**DATA TO PROCESS**
════
Lemma upperLetter_white (c : N) :
  JS.isWhiteSpace (Ascii7.upperLetter c) = JS.isWhiteSpace c.
Proof.
  destruct (upperLetter_cases c) as [->|[H ->]]; [reflexivity|].
  destruct (letter_not_white c) as [-> _]; [lia|].
  destruct (letter_not_white (c - 32)) as [-> _]; [lia|reflexivity].
Qed.

Lemma lowerLetter_white (c : N) :
  JS.isWhiteSpace (Ascii7.lowerLetter c) = JS.isWhiteSpace c.
Proof.
  destruct (lowerLetter_cases c) as [->|[H ->]]; [reflexivity|].
  destruct (letter_not_white c) as [-> _]; [lia|].
  destruct (letter_not_white (c + 32)) as [-> _]; [lia|reflexivity].
Qed.

Lemma upperLetter_upperLetter (c : N) :
  Ascii7.upperLetter (Ascii7.upperLetter c) = Ascii7.upperLetter c.
Proof.
  destruct (upperLetter_cases c) as [E|[H E]]; rewrite E; [exact E|].
  unfold Ascii7.upperLetter. decide_tests. reflexivity.
Qed.

Lemma lowerLetter_lowerLetter (c : N) :
  Ascii7.lowerLetter (Ascii7.lowerLetter c) = Ascii7.lowerLetter c.
Proof.
  destruct (lowerLetter_cases c) as [E|[H E]]; rewrite E; [exact E|].
  unfold Ascii7.lowerLetter. decide_tests. reflexivity.
Qed.

Lemma upperLetter_lowerLetter (c : N) :
  Ascii7.upperLetter (Ascii7.lowerLetter c) = Ascii7.upperLetter c.
Proof.
  destruct (lowerLetter_cases c) as [E|[H E]]; rewrite E; [reflexivity|].
  unfold Ascii7.upperLetter. decide_tests. cbn [andb]. lia.
Qed.

Lemma lowerLetter_upperLetter (c : N) :
  Ascii7.lowerLetter (Ascii7.upperLetter c) = Ascii7.lowerLetter c.
Proof.
  destruct (upperLetter_cases c) as [E|[H E]]; rewrite E; [reflexivity|].
  unfold Ascii7.lowerLetter. decide_tests. cbn [andb]. lia.
Qed.

Lemma upperLetter_ascii (c : N) :
  (c <? 128)%N = true -> (Ascii7.upperLetter c <? 128)%N = true.
Proof.
  rewrite !N.ltb_lt.
  destruct (upperLetter_cases c) as [->|[H ->]]; lia.
Qed.

Lemma lowerLetter_ascii (c : N) :
  (c <? 128)%N = true -> (Ascii7.lowerLetter c <? 128)%N = true.
Proof.
  rewrite !N.ltb_lt.
  destruct (lowerLetter_cases c) as [->|[H ->]]; lia.
Qed.

Lemma space_is_white (c : N) :
  JS.isSpace c = true -> JS.isWhiteSpace c = true.
Proof. intros H. apply isSpace_eq in H. subst c. reflexivity. Qed.

End AsciiLetters.

(** ** The shape of a normalized title, for ASCII text *)

Section TitleShape.

Context {host : Host}.

Lemma isAscii_cons (c : N) (r : JS.str) :
  Ascii7.isAscii (c :: r) = true
  <-> (c <? 128)%N = true /\ Ascii7.isAscii r = true.
Proof. unfold Ascii7.isAscii. cbn [forallb]. apply andb_true_iff. Qed.

Lemma isAscii_trimStart (s : JS.str) :
  Ascii7.isAscii s = true -> Ascii7.isAscii (JS.trimStart s) = true.
Proof.
  induction s as [|c r IH]; [auto|]. intros H. cbn [JS.trimStart].
  destruct (JS.isWhiteSpace c); [|exact H].
  apply IH. apply isAscii_cons in H. apply H.
Qed.

Lemma isAscii_trimEnd (s : JS.str) :
  Ascii7.isAscii s = true -> Ascii7.isAscii (JS.trimEnd s) = true.
Proof.
  induction s as [|c r IH]; [auto|]. intros H.
  apply isAscii_cons in H. destruct H as [Hc Hr]. specialize (IH Hr).
  cbn [JS.trimEnd]. destruct (JS.trimEnd r) as [|d r'].
  - destruct (JS.isWhiteSpace c); [reflexivity|].
    apply isAscii_cons. auto.
  - apply isAscii_cons. auto.
Qed.

Lemma isAscii_collapse (s : JS.str) :
  Ascii7.isAscii s = true -> Ascii7.isAscii (Spec.collapse s) = true.
Proof.
  induction s as [|c r IH]; [auto|]. intros H.
  apply isAscii_cons in H. destruct H as [Hc Hr]. specialize (IH Hr).
  destruct r as [|c' r']; [apply isAscii_cons; auto|].
  rewrite collapse_cons2.
  destruct (JS.isSpace c && JS.isSpace c'); [exact IH|].
  apply isAscii_cons. auto.
Qed.

Lemma isAscii_words (s : JS.str) :
  Ascii7.isAscii s = true ->
  Forall (fun w => Ascii7.isAscii w = true) (Spec.words s).
Proof.
  induction s as [|c r IH]; [repeat constructor|]. intros H.
  apply isAscii_cons in H. destruct H as [Hc Hr]. specialize (IH Hr).
  cbn [Spec.words]. destruct (N.eqb c 32).
  - constructor; [reflexivity|exact IH].
  - destruct (Spec.words r) as [|w ws]; repeat constructor.
    + apply isAscii_cons. split; [exact Hc|reflexivity].
    + inversion IH; subst. apply isAscii_cons. auto.
    + inversion IH; subst. assumption.
Qed.

Lemma isAscii_titleCase (b : bool) (s : JS.str) :
  Ascii7.isAscii s = true -> Ascii7.isAscii (titleCase b s) = true.
Proof.
  revert b. induction s as [|c r IH]; intros b; [auto|]. intros H.
  apply isAscii_cons in H. destruct H as [Hc Hr].
  cbn [titleCase]. destruct (JS.isSpace c); apply isAscii_cons.
  - auto.
  - split; [|auto].
    destruct b; [apply upperLetter_ascii|apply lowerLetter_ascii]; exact Hc.
Qed.

(** Splitting on spaces, capitalizing the words and joining them again is
    title case taken character by character; [start] tells whether the
    first word is capitalized or only lowercased. *)
Lemma unwords_cons_char (c : N) (w : JS.str) (ws : list JS.str) :
  Spec.unwords ((c :: w) :: ws) = c :: Spec.unwords (w :: ws).
Proof. reflexivity. Qed.

Lemma unwords_titleCase (start : bool) (s : JS.str) :
  match Spec.words s with
  | w :: ws =>
      Spec.unwords
        ((if start then Ascii7.capitalize w else Ascii7.lower w)
         :: map Ascii7.capitalize ws)
  | [] => []
  end = titleCase start s.
Proof.
  revert start. induction s as [|c r IH]; intros start.
  - destruct start; reflexivity.
  - destruct (words_first r) as (w & ws & E).
    cbn [Spec.words titleCase]. unfold JS.isSpace.
    destruct (N.eqb_spec c 32) as [->|Hc].
    + specialize (IH true). rewrite E in IH |- *. cbn [map].
      rewrite <- IH. destruct start; reflexivity.
    + specialize (IH false). rewrite E in IH |- *. rewrite <- IH.
      destruct start; reflexivity.
Qed.

(** With case conversions that treat ASCII text as the standard
    prescribes, title-casing ASCII text is title-casing its letters. *)
Lemma capitalize_ascii (w : JS.str) :
  asciiCase ->
  Ascii7.isAscii w = true -> Spec.capitalize w = Ascii7.capitalize w.
Proof.
  intros Hcase. destruct w as [|c r]; [reflexivity|]. intros H.
  apply isAscii_cons in H. destruct H as [Hc Hr].
  cbn [Spec.capitalize Ascii7.capitalize].
  assert (H1 : Ascii7.isAscii [c] = true)
    by (apply isAscii_cons; split; [exact Hc|reflexivity]).
  destruct (Hcase [c] H1) as [-> _]. destruct (Hcase r Hr) as [_ ->].
  reflexivity.
Qed.

Lemma sanitizeTitle_titleCase (raw : JS.str) :
  asciiCase ->
  Ascii7.isAscii raw = true ->
  sanitizeTitle raw = titleCase true (Spec.collapse (JS.trim raw)).
Proof.
  intros Hcase Ha. rewrite sanitizeTitle_normalize. unfold Spec.normalize.
  rewrite <- trim_spec.
  assert (Ht : Ascii7.isAscii (Spec.collapse (JS.trim raw)) = true)
    by (apply isAscii_collapse, isAscii_trimEnd, isAscii_trimStart, Ha).
  pose proof (isAscii_words _ Ht) as Hw.
  pose proof (unwords_titleCase true (Spec.collapse (JS.trim raw))) as H.
  rewrite <- H.
  destruct (Spec.words (Spec.collapse (JS.trim raw))) as [|w ws].
  - reflexivity.
  - cbn [map]. f_equal. inversion Hw as [|? ? Hw1 Hw2]; subst. f_equal.
    + apply (capitalize_ascii _ Hcase Hw1).
    + apply map_ext_in. intros x Hx. apply (capitalize_ascii _ Hcase).
      rewrite Forall_forall in Hw2. apply Hw2, Hx.
Qed.

Lemma sanitizeTitle_ascii (raw : JS.str) :
  asciiCase ->
  Ascii7.isAscii raw = true -> Ascii7.isAscii (sanitizeTitle raw) = true.
Proof.
  intros Hcase Ha. rewrite (sanitizeTitle_titleCase _ Hcase Ha).
  apply isAscii_titleCase, isAscii_collapse, isAscii_trimEnd,
    isAscii_trimStart, Ha.
Qed.

(** When [trimEnd] leaves a non-empty string alone. *)
Lemma trimEnd_fixed_cons (c : N) (r : JS.str) :
  JS.trimEnd (c :: r) = c :: r
  <-> (r = [] /\ JS.isWhiteSpace c = false)
      \/ (r <> [] /\ JS.trimEnd r = r).
Proof.
  cbn [JS.trimEnd]. destruct r as [|d r0].
  - cbn [JS.trimEnd]. destruct (JS.isWhiteSpace c); split.
    + discriminate.
    + intros [[_ H]|[H _]]; congruence.
    + auto.
    + reflexivity.
  - destruct (JS.trimEnd (d :: r0)) as [|d' r'] eqn:E; split.
    + destruct (JS.isWhiteSpace c); discriminate.
    + intros [[H _]|[_ H]]; discriminate.
    + intros [= H1 H2]. right. split; [discriminate|]. congruence.
    + intros [[H _]|[_ H]]; [discriminate|]. rewrite H. reflexivity.
Qed.

Lemma trimStart_fixed (s : JS.str) :
  JS.trimStart s = s
  <-> match s with
      | [] => True
      | c :: _ => JS.isWhiteSpace c = false
      end.
Proof.
  split.
  - intros H. pose proof (trimStart_head s) as Hh. rewrite H in Hh. exact Hh.
  - destruct s as [|c r]; [reflexivity|]. cbn [JS.trimStart]. now intros ->.
Qed.

Lemma trimEnd_idem (s : JS.str) : JS.trimEnd (JS.trimEnd s) = JS.trimEnd s.
Proof.
  induction s as [|c r IH]; [reflexivity|]. cbn [JS.trimEnd].
  destruct (JS.trimEnd r) as [|d r'] eqn:E.
  - destruct (JS.isWhiteSpace c) eqn:Hc; [reflexivity|].
    cbn [JS.trimEnd]. rewrite Hc. reflexivity.
  - change (JS.trimEnd (c :: d :: r')) with
      (match JS.trimEnd (d :: r') with
       | [] => if JS.isWhiteSpace c then [] else [c]
       | a :: b => c :: a :: b
       end).
    rewrite IH. reflexivity.
Qed.

Lemma trimEnd_head (c : N) (r : JS.str) :
  JS.isWhiteSpace c = false ->
  exists r', JS.trimEnd (c :: r) = c :: r'.
Proof.
  intros Hc. cbn [JS.trimEnd]. destruct (JS.trimEnd r).
  - rewrite Hc. eauto.
  - eauto.
Qed.

Lemma trim_tidy_ends (raw : JS.str) :
  JS.trimStart (JS.trim raw) = JS.trim raw
  /\ JS.trimEnd (JS.trim raw) = JS.trim raw.
Proof.
  unfold JS.trim. split; [|apply trimEnd_idem].
  apply trimStart_fixed. pose proof (trimStart_head raw) as Hh.
  destruct (JS.trimStart raw) as [|c r]; [exact I|].
  destruct (trimEnd_head c r Hh) as [r' ->]. exact Hh.
Qed.

Lemma collapse_tidy (t : JS.str) :
  JS.trimStart t = t -> JS.trimEnd t = t -> tidy (Spec.collapse t).
Proof.
  intros Hs He. repeat split; [| |apply collapse_no_double].
  - apply trimStart_fixed. apply trimStart_fixed in Hs.
    destruct t as [|c r]; [exact I|].
    destruct r as [|c' r']; [exact Hs|]. rewrite collapse_cons2.
    destruct (JS.isSpace c) eqn:Hc.
    + apply space_is_white in Hc. congruence.
    + cbn [andb]. exact Hs.
  - clear Hs. induction t as [|c r IH]; [reflexivity|].
    apply trimEnd_fixed_cons in He. destruct He as [[-> Hc]|[Hne Hr]].
    + cbn [Spec.collapse JS.trimEnd]. rewrite Hc. reflexivity.
    + specialize (IH Hr). destruct r as [|c' r']; [congruence|].
      rewrite collapse_cons2.
      destruct (JS.isSpace c && JS.isSpace c'); [exact IH|].
      apply trimEnd_fixed_cons. right. split; [|exact IH].
      intros E. apply collapse_empty in E. discriminate.
Qed.

Lemma titleCase_empty (b : bool) (t : JS.str) : titleCase b t = [] -> t = [].
Proof.
  destruct t as [|c r]; [reflexivity|]. cbn [titleCase].
  destruct (JS.isSpace c); discriminate.
Qed.

Lemma titleCase_head (b : bool) (c : N) (r : JS.str) :
  exists c' b',
    titleCase b (c :: r) = c' :: titleCase b' r
    /\ JS.isSpace c' = JS.isSpace c
    /\ JS.isWhiteSpace c' = JS.isWhiteSpace c.
Proof.
  cbn [titleCase]. destruct (JS.isSpace c) eqn:Hc.
  - exists c, true. auto.
  - destruct b.
    + exists (Ascii7.upperLetter c), false.
      rewrite upperLetter_space, upperLetter_white. auto.
    + exists (Ascii7.lowerLetter c), false.
      rewrite lowerLetter_space, lowerLetter_white. auto.
Qed.

Lemma titleCase_includes (b : bool) (t : JS.str) :
  JS.includes (titleCase b t) (JS.lit "  ") = JS.includes t (JS.lit "  ").
Proof.
  revert b. induction t as [|c r IH]; intros b; [reflexivity|].
  destruct (titleCase_head b c r) as (c' & b' & -> & Hs & _).
  rewrite !includes_double_cons, IH, Hs. f_equal. f_equal.
  destruct r as [|d r0]; [reflexivity|].
  destruct (titleCase_head b' d r0) as (d' & b'' & -> & Hd & _). exact Hd.
Qed.

Lemma titleCase_tidy (b : bool) (t : JS.str) :
  tidy t -> tidy (titleCase b t).
Proof.
  intros (Hs & He & Hd). repeat split.
  - apply trimStart_fixed. apply trimStart_fixed in Hs.
    destruct t as [|c r]; [exact I|].
    destruct (titleCase_head b c r) as (c' & b' & -> & _ & Hw). congruence.
  - clear Hs Hd. revert b. induction t as [|c r IH]; intros b; [reflexivity|].
    destruct (titleCase_head b c r) as (c' & b' & -> & _ & Hw).
    apply trimEnd_fixed_cons in He. apply trimEnd_fixed_cons.
    destruct He as [[-> Hc]|[Hne Hr]].
    + left. split; [reflexivity|congruence].
    + right. split; [|apply IH, Hr].
      intros E. apply titleCase_empty in E. contradiction.
  - rewrite titleCase_includes. exact Hd.
Qed.

Lemma titleCase_idem (b : bool) (t : JS.str) :
  titleCase b (titleCase b t) = titleCase b t.
Proof.
  revert b. induction t as [|c r IH]; intros b; [reflexivity|].
  cbn [titleCase]. destruct (JS.isSpace c) eqn:Hc.
  - cbn [titleCase]. rewrite Hc, IH. reflexivity.
  - destruct b; cbn [titleCase].
    + rewrite upperLetter_space, Hc, upperLetter_upperLetter, IH. reflexivity.
    + rewrite lowerLetter_space, Hc, lowerLetter_lowerLetter, IH. reflexivity.
Qed.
════
**EXERCISE INSTRUCTIONS**
If the word "else" is on a line above, return that line.

**YOUR RESPONSE**
        ((if start then Ascii7.capitalize w else Ascii7.lower w)
       | [] => if JS.isWhiteSpace c then [] else [c]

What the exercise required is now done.